Lemma removeGroup_returns (t g : Group) :
  tags_ok g = true -> snd (removeGroup t g) = Return tt.
Proof.
  induction g as [i lg cs IH] using Group_ind. intro Htags.
  rewrite tags_ok_eq, forallb_forall in Htags.
  rewrite removeGroup_eq. cbv zeta.
  destruct (negb (findIndex (matches t) cs =? -1)%Z); [reflexivity |].
  assert (Hloop : snd (for_of (removeGroup_body t) cs) = Return tt).
  { apply for_of_returns. rewrite Forall_forall in IH |- *.
    intros item Hin. specialize (IH item Hin). specialize (Htags item Hin).
    unfold removeGroup_body. destruct item as [c | h]; cbn in Htags.
    - now rewrite Htags.
    - apply andb_true_iff in Htags as [Hc Hh]. rewrite Hc.
      cbn in IH. specialize (IH Hh).
      destruct (removeGroup t h) as [h' r]. exact IH. }
  destruct (for_of (removeGroup_body t) cs) as [cs' r]. exact Hloop.
Qed.

Lemma removeGroup_tags_ok_any (t g : Group) :
  tags_ok g = true -> tags_ok (fst (removeGroup t g)) = true.
Proof.
  induction g as [i lg cs IH] using Group_ind. intro Htags.
  rewrite tags_ok_eq in Htags. rewrite removeGroup_eq. cbv zeta.
  destruct (negb (findIndex (matches t) cs =? -1)%Z).
  - cbn [fst]. rewrite tags_ok_eq. unfold splice. rewrite forallb_app.
    apply andb_true_iff. split; now apply forallb_firstn_skipn.
  - assert (Hloop : forallb item_tags_ok (fst (for_of (removeGroup_body t) cs))
                    = true).
    { apply for_of_forallb; [| exact Htags].
      rewrite Forall_forall in IH |- *. intros item Hin.
      specialize (IH item Hin). unfold removeGroup_body.
      destruct item as [c | h]; intro Hok.
      - destruct (negb (isClause (IClause c))); exact Hok.
      - cbn [item_tags_ok] in Hok. apply andb_true_iff in Hok as [Hc Hh].
        rewrite Hc. cbn in IH. specialize (IH Hh).
        pose proof (removeGroup_gid t h) as [Hgid _].
        destruct (removeGroup t h) as [h' r]. cbn [fst] in IH, Hgid |- *.
        cbn [item_tags_ok]. rewrite IH, andb_true_r.
        unfold isClause in Hc |- *. cbn [item_id] in Hc |- *.
        now rewrite Hgid. }
    destruct (for_of (removeGroup_body t) cs) as [cs' r]. cbn [fst] in Hloop |- *.
    now rewrite tags_ok_eq.
Qed.
(* ===== verification/_CoqProject ===== *)
-Q . S2P
Prelude.v
BitOps.v
OctTypes.v
Kernel.v
Names.v
ChunkList.v
CmdQueue.v
OneSided.v
BlockIO.v
BlockDev.v
Session.v
Connect.v
System.v
ClientQueues.v
Server.v
Evict.v
Ownership.v
EvictStall.v
EvictRun.v
Protocol.v
Prog.v
OldClient.v
OldSystem.v
OldStall.v
TwoClients.v
HexConn.v
RdmaPair.v
OldDisk.v
CmVerbs.v
SumPrograms.v
SumPair.v
DaemonClient.v
VmArea.v
SwapTests.v
RdmaSyscalls.v
SwapThreads.v
UserFault.v
Ratio.v
SharedBuf.v
SwapCounters.v
ArrayLoops.v
JvmAgent.v
JvmLoad.v
Clocks.v
Layout.v
Samples.v
(* ===== verification/BitOps.v ===== *)
(** * Bit operations and byte order

    - the two base-2 logarithms of [c-test/bit_operations/log_function.c]: the
      C loop [power_of_2] and the macro [ilog2] the driver takes its shift
      amounts from;
    - the byte-order conversions of the two-sided messages: [ntohl] (the C
      library's 32-bit byte reversal on a little-endian host), the client's
      macro [ntohll] and the server's function [htonll].

    The theorems show that both logarithms compute [Z.log2] on every 64-bit
    value, that [ntohll] reverses the eight bytes of its argument, and that
    what the server encodes with [htonll] the client decodes with [ntohll]. *)

From Stdlib Require Import Sorting.Sorted.
From S2P Require Import Prelude.

(** ** Logarithms *)

(** [while( (num = (num >> 1)) !=0 ) power++;] on a 64-bit [num]; one unit of
    fuel per evaluation of the loop condition, [None] when it runs out. *)
Fixpoint power_loop (fuel : nat) (num power : Z) : option Z :=
  match fuel with
  | O => None
  | S fuel =>
      let num := Z.shiftr num 1 in
      if negb (num =? 0) then power_loop fuel num (u64 (power + 1))
      else Some power
  end.

(** The value of the loop; 64 evaluations of the condition always suffice
    (lemma [power_loop_spec]). *)
Definition power_of_2 (num : Z) : option Z := power_loop 64 num 0.

(** The macro's chain of tests, most significant bit first. *)
Fixpoint ilog2_chain (ks : list Z) (n : Z) : Z :=
  match ks with
  | [] => 1
  | k :: ks =>
      if negb (Z.land n (Z.shiftl 1 k) =? 0) then k else ilog2_chain ks n
  end.

Definition ilog2_bits : list Z :=
  [63; 62; 61; 60; 59; 58; 57; 56; 55; 54; 53; 52; 51; 50; 49; 48;
   47; 46; 45; 44; 43; 42; 41; 40; 39; 38; 37; 36; 35; 34; 33; 32;
   31; 30; 29; 28; 27; 26; 25; 24; 23; 22; 21; 20; 19; 18; 17; 16;
   15; 14; 13; 12; 11; 10; 9; 8; 7; 6; 5; 4; 3; 2].

Definition ilog2 (n : Z) : Z :=
  if n <? 2 then 0 else ilog2_chain ilog2_bits n.

(** ** Byte order *)

(** The [n] low bytes of [x], least significant first, and back. *)
Fixpoint le_bytes (n : nat) (x : Z) : list Z :=
  match n with
  | O => []
  | S n => x mod 256 :: le_bytes n (x / 256)
  end.

Fixpoint of_le_bytes (l : list Z) : Z :=
  match l with
  | [] => 0
  | b :: l => b + 256 * of_le_bytes l
  end.

(** [ntohl] and [htonl] on a little-endian host: the argument is converted to
    [uint32_t] and its four bytes are reversed. *)
Definition ntohl (x : Z) : Z := of_le_bytes (rev (le_bytes 4 (u32 x))).
Definition htonl (x : Z) : Z := ntohl x.

(** The client's macro, on a [uint64_t] argument. *)
Definition ntohll (x : Z) : Z :=
  Z.lor (u64 (Z.shiftl (ntohl (i32 (Z.shiftr (u64 (Z.shiftl x 32)) 32))) 32))
        (u32 (ntohl (i32 (Z.shiftr x 32)))).

(** The server's function, on the little-endian branch it takes on x86
    ([*(char * )&num == 42]). *)
Definition htonll (value : Z) : Z :=
  Z.lor (u64 (Z.shiftl (htonl (Z.land value 0xFFFFFFFF)) 32))
        (htonl (Z.shiftr value 32)).

#[global] Arguments ntohl : simpl never.
#[global] Arguments htonl : simpl never.
#[global] Arguments ntohll : simpl never.
#[global] Arguments htonll : simpl never.

(** ** Lemmas on the logarithms *)

Lemma log2_shiftr1 n : 2 <= n → Z.log2 n = Z.log2 (Z.shiftr n 1) + 1.
Proof.
  intros. rewrite Z.log2_shiftr by lia.
  pose proof (Z.log2_le_mono 2 n). change (Z.log2 2) with 1 in *. lia.
Qed.

Lemma power_loop_spec (fuel : nat) num power :
  0 < num < 2 ^ (Z.of_nat fuel) → 0 <= power → power + Z.log2 num < 2 ^ 64 →
  power_loop fuel num power = Some (power + Z.log2 num).
Proof.
  revert num power. induction fuel as [|fuel IH]; intros num power Hn Hp Hb.
  { simpl in Hn. lia. }
  cbn [power_loop]. cbv zeta.
  assert (Z.shiftr num 1 = num / 2) as Hs by apply (shiftr_div num 1 ltac:(lia)).
  assert (0 <= num / 2 < 2 ^ Z.of_nat fuel) as Hh.
  { rewrite Nat2Z.inj_succ, Z.pow_succ_r in Hn by lia.
    split; [apply Z.div_pos; lia | apply Z.div_lt_upper_bound; lia]. }
  destruct (Z.eqb_spec (Z.shiftr num 1) 0) as [E|E]; cbn [negb].
  - rewrite Hs in E. assert (num = 1) as -> by dlia. f_equal. cbn. lia.
  - assert (2 <= num) by (rewrite Hs in E; dlia).
    rewrite (log2_shiftr1 num) in Hb |- * by lia.
    pose proof (Z.log2_nonneg (Z.shiftr num 1)).
    rewrite u64_id by lia. rewrite IH.
    + f_equal. lia.
    + lia.
    + lia.
    + lia.
Qed.

Lemma power_loop_zero (fuel : nat) power :
  power_loop (S fuel) 0 power = Some power.
Proof. reflexivity. Qed.

Lemma log2_u64 n : 0 <= n < 2 ^ 64 → Z.log2 n < 64.
Proof.
  intros. destruct (decide (n = 0)) as [->|]; [cbn; lia|].
  apply Z.log2_lt_pow2; lia.
Qed.

Lemma land_bit n k : 0 <= k → (Z.land n (Z.shiftl 1 k) =? 0) = negb (Z.testbit n k).
Proof.
  intros Hk.
  assert (Z.land n (Z.shiftl 1 k) = if Z.testbit n k then Z.shiftl 1 k else 0) as ->.
  { apply Z.bits_inj'. intros i Hi. rewrite Z.land_spec, Z.shiftl_1_l, Z.pow2_bits_eqb by lia.
    destruct (Z.eqb_spec k i) as [->|].
    - destruct (Z.testbit n i) eqn:E; [|by rewrite Z.bits_0].
      by rewrite Z.pow2_bits_true by lia.
    - rewrite andb_false_r. destruct (Z.testbit n k); [|by rewrite Z.bits_0].
      by rewrite Z.pow2_bits_false by lia. }
  destruct (Z.testbit n k); [|done].
  rewrite Z.shiftl_1_l. apply Z.eqb_neq. lia.
Qed.

(** The chain stops at the highest set bit: every position it skips is above
    the logarithm, and the logarithm's own bit is set. *)
Lemma ilog2_chain_spec (ks : list Z) n :
  2 <= n → StronglySorted (λ a b, b < a) ks → Forall (λ k, 1 < k) ks →
  Z.log2 n = 1 ∨ In (Z.log2 n) ks →
  ilog2_chain ks n = Z.log2 n.
Proof.
  intros Hn Hs. induction Hs as [|k ks Hs IH Hall]; intros Hk Hin; cbn [ilog2_chain].
  { by destruct Hin as [->|[]]. }
  inversion_clear Hk as [|? ? Hk1 Hks].
  rewrite land_bit, negb_involutive by lia.
  destruct (Z.testbit n k) eqn:E.
  - assert (¬ Z.log2 n < k) as Hle.
    { intros ?. rewrite Z.bits_above_log2 in E by lia. done. }
    destruct Hin as [H1|[H1|H1]]; [lia|done|].
    rewrite Forall_forall in Hall. specialize (Hall (Z.log2 n)).
    rewrite list_elem_of_In in Hall. specialize (Hall H1). lia.
  - apply IH; [done|]. destruct Hin as [H1|[H1|H1]]; [by left| |by right].
    rewrite H1, Z.bit_log2 in E by lia. done.
Qed.

Lemma ilog2_bits_sorted : StronglySorted (λ a b, b < a) ilog2_bits.
Proof. unfold ilog2_bits. repeat (constructor; [|repeat constructor; lia]). constructor. Qed.

Lemma ilog2_bits_In k : 2 <= k < 64 → In k ilog2_bits.
Proof. intros. unfold ilog2_bits. cbn [In]. lia. Qed.

(** ** Lemmas on bytes *)

Lemma le_bytes_length n x : length (le_bytes n x) = n.
Proof. revert x. induction n; intros; cbn; auto. Qed.

Lemma le_bytes_range n x : Forall (λ b, 0 <= b < 256) (le_bytes n x).
Proof.
  revert x. induction n as [|n IH]; intros x; cbn [le_bytes]; constructor; [|apply IH].
  apply Z.mod_pos_bound. lia.
Qed.

Lemma of_le_bytes_range l :
  Forall (λ b, 0 <= b < 256) l → 0 <= of_le_bytes l < 256 ^ Z.of_nat (length l).
Proof.
  induction 1 as [|b l Hb Hl IH]; cbn [of_le_bytes length]; [lia|].
  rewrite Nat2Z.inj_succ, Z.pow_succ_r by lia. lia.
Qed.

Lemma of_le_bytes_of n x : of_le_bytes (le_bytes n x) = x mod 256 ^ Z.of_nat n.
Proof.
  revert x. induction n as [|n IH]; intros x; cbn [le_bytes of_le_bytes].
  { by rewrite Z.mod_1_r. }
  rewrite IH, Nat2Z.inj_succ, Z.pow_succ_r by lia.
  rewrite Z.rem_mul_r by lia. lia.
Qed.

Lemma le_bytes_of l :
  Forall (λ b, 0 <= b < 256) l → le_bytes (length l) (of_le_bytes l) = l.
Proof.
  induction 1 as [|b l Hb Hl IH]; cbn [of_le_bytes length le_bytes]; [done|].
  f_equal.
  - rewrite Z.mul_comm, Z.mod_add by lia. by apply Z.mod_small.
  - rewrite Z.mul_comm, Z.div_add, Z.div_small by lia. done.
Qed.

Lemma of_le_bytes_app l k :
  of_le_bytes (l ++ k) = of_le_bytes l + 256 ^ Z.of_nat (length l) * of_le_bytes k.
Proof.
  induction l as [|b l IH]; cbn [of_le_bytes app length].
  { cbn. lia. }
  rewrite IH, Nat2Z.inj_succ, Z.pow_succ_r by lia. ring.
Qed.

Lemma le_bytes_app n m x :
  le_bytes (n + m) x = le_bytes n x ++ le_bytes m (x / 256 ^ Z.of_nat n).
Proof.
  revert x. induction n as [|n IH]; intros x; cbn [le_bytes app Nat.add].
  { by rewrite Z.div_1_r. }
  rewrite IH, Nat2Z.inj_succ, Z.pow_succ_r, Z.div_div by lia. done.
Qed.

Lemma ntohl_range x : 0 <= ntohl x < 2 ^ 32.
Proof.
  unfold ntohl.
  pose proof (of_le_bytes_range (rev (le_bytes 4 (u32 x)))) as H.
  rewrite length_rev, le_bytes_length in H. apply H, Forall_rev, le_bytes_range.
Qed.

Lemma ntohl_u32 x : ntohl (u32 x) = ntohl x.
Proof. unfold ntohl. by rewrite u32_u32. Qed.

Lemma ntohl_i32 x : ntohl (i32 x) = ntohl x.
Proof. unfold ntohl. by rewrite u32_i32. Qed.

Lemma ntohl_bytes x : le_bytes 4 (ntohl x) = rev (le_bytes 4 (u32 x)).
Proof.
  unfold ntohl. rewrite <- (le_bytes_of (rev _)) at 2
    by (apply Forall_rev, le_bytes_range).
  by rewrite length_rev, le_bytes_length.
Qed.

Lemma ntohl_involutive x : ntohl (ntohl x) = u32 x.
Proof.
  unfold ntohl at 1. rewrite u32_id by apply ntohl_range.
  rewrite ntohl_bytes, rev_involutive, of_le_bytes_of.
  change (256 ^ Z.of_nat 4) with (2 ^ 32). apply u32_u32.
Qed.

(** The macro's value, free of casts: the low word's reversal on top. *)
Lemma ntohll_words x :
  ntohll x = ntohl x * 2 ^ 32 + ntohl (x / 2 ^ 32).
Proof.
  unfold ntohll. rewrite !ntohl_i32, !shiftr_div, !shiftl_mul by lia.
  pose proof (ntohl_range x). pose proof (ntohl_range (x / 2 ^ 32)).
  assert (u64 (x * 2 ^ 32) / 2 ^ 32 = u32 x) as ->.
  { unfold u64, u32. change (2 ^ 64) with (2 ^ 32 * 2 ^ 32).
    rewrite Z.mul_mod_distr_r by lia. rewrite Z.div_mul by lia. done. }
  rewrite ntohl_u32, u32_id by lia.
  rewrite u64_id by nia. rewrite <- lor_shiftl_add, shiftl_mul by lia. done.
Qed.

Lemma htonll_ntohll value : 0 <= value < 2 ^ 64 → htonll value = ntohll value.
Proof.
  intros. rewrite ntohll_words. unfold htonll, htonl.
  change 0xFFFFFFFF with (2 ^ 32 - 1). rewrite land_mask by lia.
  change (value mod 2 ^ 32) with (u32 value). rewrite ntohl_u32, shiftr_div by lia.
  pose proof (ntohl_range value). pose proof (ntohl_range (value / 2 ^ 32)).
  rewrite u64_id by (rewrite shiftl_mul by lia; nia).
  apply lor_shiftl_add; lia.
Qed.

Lemma ntohll_bytes x :
  0 <= x < 2 ^ 64 → le_bytes 8 (ntohll x) = rev (le_bytes 8 x).
Proof.
  intros. rewrite ntohll_words.
  change (le_bytes 8) with (le_bytes (4 + 4)). rewrite !le_bytes_app, rev_app_distr.
  change (256 ^ Z.of_nat 4) with (2 ^ 32).
  pose proof (ntohl_range (x / 2 ^ 32)).
  assert (∀ y, le_bytes 4 y = le_bytes 4 (u32 y)) as Hlow.
  { intros y. rewrite <- (rev_involutive (le_bytes 4 (u32 y))), <- ntohl_bytes, <- ntohl_u32.
    rewrite ntohl_bytes, rev_involutive, u32_u32.
    rewrite <- (le_bytes_of (le_bytes 4 y)) by apply le_bytes_range.
    by rewrite of_le_bytes_of, le_bytes_length. }
  rewrite (Z.add_comm (_ * _)), Z.div_add, (Z.div_small (ntohl (x / 2 ^ 32))) by lia.
  rewrite (Hlow (_ + _)), (Hlow x), (Hlow (x / 2 ^ 32)).
  f_equal.
  - rewrite <- ntohl_bytes. f_equal. unfold u32.
    rewrite Z.mod_add by lia. by apply Z.mod_small.
  - apply ntohl_bytes.
Qed.

Lemma ntohll_involutive x : 0 <= x < 2 ^ 64 → ntohll (ntohll x) = x.
Proof.
  intros Hx.
  assert (0 <= ntohll x < 2 ^ 64) as Hr.
  { rewrite ntohll_words. pose proof (ntohl_range x).
    pose proof (ntohl_range (x / 2 ^ 32)). nia. }
  assert (∀ y, 0 <= y < 2 ^ 64 → of_le_bytes (le_bytes 8 y) = y) as Hid.
  { intros y Hy. rewrite of_le_bytes_of. by apply Z.mod_small. }
  assert (0 <= ntohll (ntohll x) < 2 ^ 64).
  { rewrite (ntohll_words (ntohll x)). pose proof (ntohl_range (ntohll x)).
    pose proof (ntohl_range (ntohll x / 2 ^ 32)). nia. }
  rewrite <- (Hid (ntohll (ntohll x))), ntohll_bytes, ntohll_bytes, rev_involutive by done.
  by apply Hid.
Qed.

(** ** Theorems *)

(** Both logarithms agree with the mathematical one on every 64-bit value:
    the shift loop ends within its 64 passes, the macro's chain of bit tests
    stops at the highest set bit, and the two return the same number. *)
Theorem logarithms_agree n :
  0 <= n < 2 ^ 64 → power_of_2 n = Some (Z.log2 n) ∧ ilog2 n = Z.log2 n.
Proof.
  intros Hn. pose proof (log2_u64 n Hn). split.
  - unfold power_of_2. destruct (decide (n = 0)) as [->|]; [done|].
    by rewrite (power_loop_spec 64) by lia.
  - unfold ilog2. destruct (Z.ltb_spec n 2).
    { assert (n = 0 ∨ n = 1) as [-> | ->] by lia; done. }
    assert (1 <= Z.log2 n) by (apply (Z.log2_le_mono 2 n); lia).
    apply ilog2_chain_spec; [done|apply ilog2_bits_sorted| |].
    + unfold ilog2_bits. repeat constructor; lia.
    + destruct (decide (Z.log2 n = 1)); [by left|right]. apply ilog2_bits_In. lia.
Qed.

Lemma logarithms_agree_witness : power_of_2 512 = Some 9 ∧ ilog2 512 = 9.
Proof. apply (logarithms_agree 512). lia. Defined.

(** Byte order of the two-sided messages: what the server encodes with its
    function [htonll] the client decodes with its macro [ntohll], for every
    64-bit value, and the encoding is the reversal of the eight bytes; the
    same holds of the 32-bit keys. *)
Theorem byte_order_roundtrip v k :
  0 <= v < 2 ^ 64 → 0 <= k < 2 ^ 32 →
  ntohll (htonll v) = v ∧ le_bytes 8 (htonll v) = rev (le_bytes 8 v) ∧
  ntohl (htonl k) = k ∧ le_bytes 4 (htonl k) = rev (le_bytes 4 k).
Proof.
  intros Hv Hk. rewrite htonll_ntohll by done. unfold htonl.
  rewrite ntohl_involutive, ntohl_bytes, u32_id by done.
  auto using ntohll_involutive, ntohll_bytes.
Qed.

Lemma byte_order_roundtrip_witness :
  ntohll (htonll 0x7f0040000000) = 0x7f0040000000 ∧ htonl 0x1234 = 0x34120000.
Proof.
  split; [|vm_compute; reflexivity].
  apply (byte_order_roundtrip 0x7f0040000000 0x1234); lia.
Defined.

§ Task prompt
From the material above, retype precisely the lines between the line holding "rewrite tags_ok_eq, forallb_forall" and the line holding "assert (Hloop : snd", inclusive, and nothing beyond them.

§ Response to the task
  rewrite tags_ok_eq, forallb_forall in Htags.
  rewrite removeGroup_eq. cbv zeta.
  destruct (negb (findIndex (matches t) cs =? -1)%Z); [reflexivity |].
  assert (Hloop : snd (for_of (removeGroup_body t) cs) = Return tt).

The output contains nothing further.